↓↓↓
(** * Portfolio front-end controllers (src/js/main.js): a shallow embedding

    Each controller class of [main.js] is embedded as a module holding a
    record for the fields of the object together with the part of the
    browser it touches (storage, attributes, classes, timers), and one
    function per method.  Handlers registered with [addEventListener] are
    functions from an event and a state to the next state; the browser is
    the caller that folds them over a trace of events. *)

From Stdlib Require Import ZArith String Ascii Lia.
From Stdlib Require QArith.
From stdpp Require Import gmap strings list.

Local Open Scope string_scope.

(** JavaScript truthiness of a value that is either [null] or a string. *)
Definition truthy (v : option string) : bool :=
  match v with
  | Some s => negb (String.eqb s "")
  | None => false
  end.

(** [a || b] where [a] is [null] or a string and [b] is a string. *)
Definition js_or (a : option string) (b : string) : string :=
  match a with
  | Some s => if String.eqb s "" then b else s
  | None => b
  end.

(** ** CONFIG *)
Module CONFIG.
Definition BREAKPOINTS_mobile : Z := 480.
Definition BREAKPOINTS_tablet : Z := 768.
Definition BREAKPOINTS_desktop : Z := 1024.
Definition debounceDelay : Z := 100.
Definition scrollThrottle : Z := 16.
Definition animationDelay : Z := 200.
Definition typingSpeed : Z := 100.
Definition typingDeleteSpeed : Z := 50.
Definition typingPause : Z := 2000.
End CONFIG.

(** ** ThemeManager *)
Module ThemeManager.

(** The manager object, the two things it writes (the [data-theme]
    attribute of the root element and the [portfolio-theme] key of
    [localStorage]), the toggle buttons as [updateIcon] leaves them and the
    announcements appended for screen readers. *)
Record state := mkState {
  currentTheme : string;
  dataTheme : option string;
  storage : option string;
  iconClass : string;
  ariaPressed : bool;
  buttonTitle : string;
  announcements : list string
}.

Definition getStoredTheme (st : state) : option string := storage st.

Definition getSystemTheme (prefersDark : bool) : string :=
  if prefersDark then "dark" else "light".

Definition updateIcon (st : state) : state :=
  let dark := String.eqb (currentTheme st) "dark" in
  mkState (currentTheme st) (dataTheme st) (storage st)
          (if dark then "fas fa-sun" else "fas fa-moon")
          dark
          ("Switch to " ++ (if dark then "light" else "dark") ++ " theme")
          (announcements st).

Definition announceThemeChange (theme : string) (st : state) : state :=
  mkState (currentTheme st) (dataTheme st) (storage st)
          (iconClass st) (ariaPressed st) (buttonTitle st)
          (announcements st ++ ["Switched to " ++ theme ++ " theme"]).

Definition setTheme (theme : string) (st : state) : state :=
  let st1 := mkState theme (Some theme) (Some theme)
                     (iconClass st) (ariaPressed st) (buttonTitle st)
                     (announcements st) in
  announceThemeChange theme (updateIcon st1).

Definition toggleTheme (st : state) : state :=
  let newTheme := if String.eqb (currentTheme st) "dark" then "light" else "dark" in
  setTheme newTheme st.

(** The listener registered on the [prefers-color-scheme] media query. *)
Definition onSystemChange (matches : bool) (st : state) : state :=
  if negb (truthy (getStoredTheme st))
  then setTheme (if matches then "dark" else "light") st
  else st.

(** [new ThemeManager()] on a freshly loaded document: [stored] is what
    [localStorage] holds under the key, [prefersDark] the OS signal. *)
Definition construct (stored : option string) (prefersDark : bool) : state :=
  let cur := js_or stored (getSystemTheme prefersDark) in
  let st0 := mkState cur None stored "" false "" [] in
  (* init: setTheme, bindEvents, updateIcon *)
  updateIcon (setTheme (currentTheme st0) st0).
↑↑↑
Which lines run from the one containing "(announcements st)." through the end of the material? Output exactly those lines and no others.

== Solution to the exercise ==
          (announcements st).

Definition announceThemeChange (theme : string) (st : state) : state :=
  mkState (currentTheme st) (dataTheme st) (storage st)
          (iconClass st) (ariaPressed st) (buttonTitle st)
          (announcements st ++ ["Switched to " ++ theme ++ " theme"]).

Definition setTheme (theme : string) (st : state) : state :=
  let st1 := mkState theme (Some theme) (Some theme)
                     (iconClass st) (ariaPressed st) (buttonTitle st)
                     (announcements st) in
  announceThemeChange theme (updateIcon st1).

Definition toggleTheme (st : state) : state :=
  let newTheme := if String.eqb (currentTheme st) "dark" then "light" else "dark" in
  setTheme newTheme st.

(** The listener registered on the [prefers-color-scheme] media query. *)
Definition onSystemChange (matches : bool) (st : state) : state :=
  if negb (truthy (getStoredTheme st))
  then setTheme (if matches then "dark" else "light") st
  else st.

(** [new ThemeManager()] on a freshly loaded document: [stored] is what
    [localStorage] holds under the key, [prefersDark] the OS signal. *)
Definition construct (stored : option string) (prefersDark : bool) : state :=
  let cur := js_or stored (getSystemTheme prefersDark) in
  let st0 := mkState cur None stored "" false "" [] in
  (* init: setTheme, bindEvents, updateIcon *)
  updateIcon (setTheme (currentTheme st0) st0).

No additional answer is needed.